Little Green Footballs explains the difference between martyrdom and humiliation:
Note: in radical Islamic ideology, being captured by infidels and executed does not equal martyrdom. It equals humiliation. The ‘72 virgins/raisins’ fantasy is reserved for those who die ‘gloriously’ in battle.
IMAO thinks Moussaoui will make a great game question:
I’m still of the opinion the guy is just too pathetic to kill. If he were really evil, he wouldn’t have to try so hard to sound evil. Well, I guess he’ll have plenty of time now to work on his evilness, but, considering how Charlie Manson seems less and less threatening as time goes by, this was probably Moussaoui’s highpoint. In a number of years, at best he’ll be a somewhat difficult Trivial Pursuit question.

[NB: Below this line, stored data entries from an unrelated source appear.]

Lemma growth_never_returns_witness :
  header_ok demo_header /\ live (hd := demo_header) demo_full /\
  stk_capacity (stk demo_full) = 8 /\ stk_size (stk demo_full) = 8 /\
  push_stack (hd := demo_header) demo_full 9 (Some 0) (Some 8192) = None.
Proof.
  split; [exact demo_header_ok|]. split; [exact demo_full_live|].
  pose proof (growth_never_returns (hd := demo_header) demo_full 9 (Some 0) (Some 8192)
                demo_header_ok demo_full_live) as (Hc & Hf & _).
  split; [exact Hc|]. exact (Hf eq_refl).
Defined.

(** C2. The shrinking pop is never reached.  On a live
    stack the capacity is 8, so [shrinkable] is false; every pop returns
    and leaves the capacity at 8.  A stack of capacity 16 would have to
    come from a ninth push, which does not return (see C3). *)
Theorem shrink_unreachable {hd : header} (w : world) (error r : option Z) :
  header_ok hd -> live w ->
  stk_capacity (stk w) = 8 /\ shrinkable (stk w) = false /\
  (shrinkable (stk w) = true <->
   stk_size (stk w) <= size_wrap (stk_capacity (stk w) / 4 + 1) /\
   8 < stk_capacity (stk w)) /\
  exists w' e x, pop_stack w error r = Some (w', e, x) /\ stk_capacity (stk w') = 8.
Proof.
  intros Hok L. destruct (live_holds Hok w L) as [l H].
  pose proof (live_capacity Hok w L) as Hc.
  split; [exact Hc|]. split; [eapply holds_not_shrinkable; eassumption|]. split.
  - unfold shrinkable, CAP_FACTOR, INIT_CAP.
    change (size_wrap (2 * 2)) with 4.
    rewrite andb_true_iff, Z.leb_le, Z.ltb_lt. tauto.
  - rewrite (pop_stack_holds Hok w l error r H).
    destruct (stk_size (stk w) =? 0).
    + do 3 eexists. split; [reflexivity|exact Hc].
    + do 3 eexists. split; [reflexivity|].
      destruct (pop_commit_fields (stk w, hp w)) as (_ & -> & _). exact Hc.
Qed.

Lemma shrink_unreachable_witness :
  header_ok demo_header /\ live (hd := demo_header) demo_full /\
  stk_capacity (stk demo_full) = 8 /\ shrinkable (stk demo_full) = false.
Proof.
  split; [exact demo_header_ok|]. split; [exact demo_full_live|].
  pose proof (shrink_unreachable (hd := demo_header) demo_full None None
                demo_header_ok demo_full_live) as (Hc & Hs & _).
  split; [exact Hc|exact Hs].
Defined.

(** Nine pushes onto a fresh stack: the run does not get past the ninth. *)
Example nine_pushes_do_not_return :
  returned (run (hd := demo_header) demo_fresh (demo_pushes 8)) = true /\
  run (hd := demo_header) demo_fresh (demo_pushes 9) = None /\
  run (hd := demo_header) demo_fresh (demo_pushes 9 ++ demo_pops 4) = None.
Proof. vm_compute. repeat split. Qed.
(** * ViewCounter-d: proxy pool, retry orchestrator and batch dispatcher

    A shallow embedding of [src/code.js].  The program is a Node.js script:
    a module with mutable top-level variables (the proxy pools, the set of
    used proxy identities, counters), asynchronous functions over them, and
    two run loops.  The embedding threads the module's variables through a
    state-and-exception monad; everything the script reaches outside itself
    (HTTP downloads, the Proxifly client, [Math.random], the browser) is an
    oracle of a [World], indexed by the number of earlier calls, and every
    call is recorded in a trace.

    The oracles always answer, and what they throw is an error object
    with a name and a message: the runs described are those in which
    every awaited call of the outside settles.  A download that never
    settles is the subject of [Net.fetchFromUrl] alone. *)

From stdpp Require Import gmap strings list pretty.
From Stdlib Require Import ZArith Lia Ascii.

Local Open Scope string_scope.
Local Open Scope list_scope.

(** ** Strings: the JavaScript string methods the script uses *)

Module Js.

(** [s.includes(needle)] *)
Fixpoint includes (needle s : string) : bool :=
  String.prefix needle s
  || match s with
     | EmptyString => false
     | String _ s' => includes needle s'
     end.

Definition is_ws (c : ascii) : bool :=
  let n := Ascii.nat_of_ascii c in
  (n =? 32)%nat || ((9 <=? n)%nat && (n <=? 13)%nat).

Fixpoint trim_left (s : string) : string :=
  match s with
  | String c s' => if is_ws c then trim_left s' else s
  | EmptyString => EmptyString
  end.

Fixpoint trim_right (s : string) : string :=
  match s with
  | String c s' =>
      let t := trim_right s' in
      if is_ws c && String.eqb t "" then "" else String c t
  | EmptyString => EmptyString
  end.

(** [s.trim()], on ASCII white space.  On ASCII text this is the method
    of the language, which beyond it strips further characters (U+00A0,
    U+FEFF and the other Unicode spaces). *)
Definition trim (s : string) : string := trim_right (trim_left s).

(** [s.split('\n')] *)
Fixpoint split_newline (s : string) : list string :=
  match s with
  | EmptyString => [""]
  | String c s' =>
      if Ascii.eqb c "010" then "" :: split_newline s'
      else match split_newline s' with
           | l :: ls => String c l :: ls
           | [] => [String c ""]
           end
  end.

Definition is_digit (c : ascii) : bool :=
  let n := Ascii.nat_of_ascii c in (48 <=? n)%nat && (n <=? 57)%nat.

Fixpoint take_digits (s : string) : string :=
  match s with
  | String c s' => if is_digit c then String c (take_digits s') else ""
  | EmptyString => ""
  end.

Point Five likens his situation to that of Br’er Rabbit:
Jurors originally debated at length just exactly which method of death would be most appropriate for the so-called “20th hijacker” of 9/11/01, a day when 2,986 Americans were murdered in cold blood by al Qaeda terrorists. But sometime around the 41st hour of deliberations, it dawned on Juror #7 that maybe the worst possible punishment for Moussaoui would be to throw him into the very briar patch he so forcefully pleaded against.
“It came to me in a flash,” he said. “It was like pure, beautiful poetic justice. Nobody’s going to accuse America of being the ‘weak horse’ ever again.”
Publius Rendezvous has a roundup, too.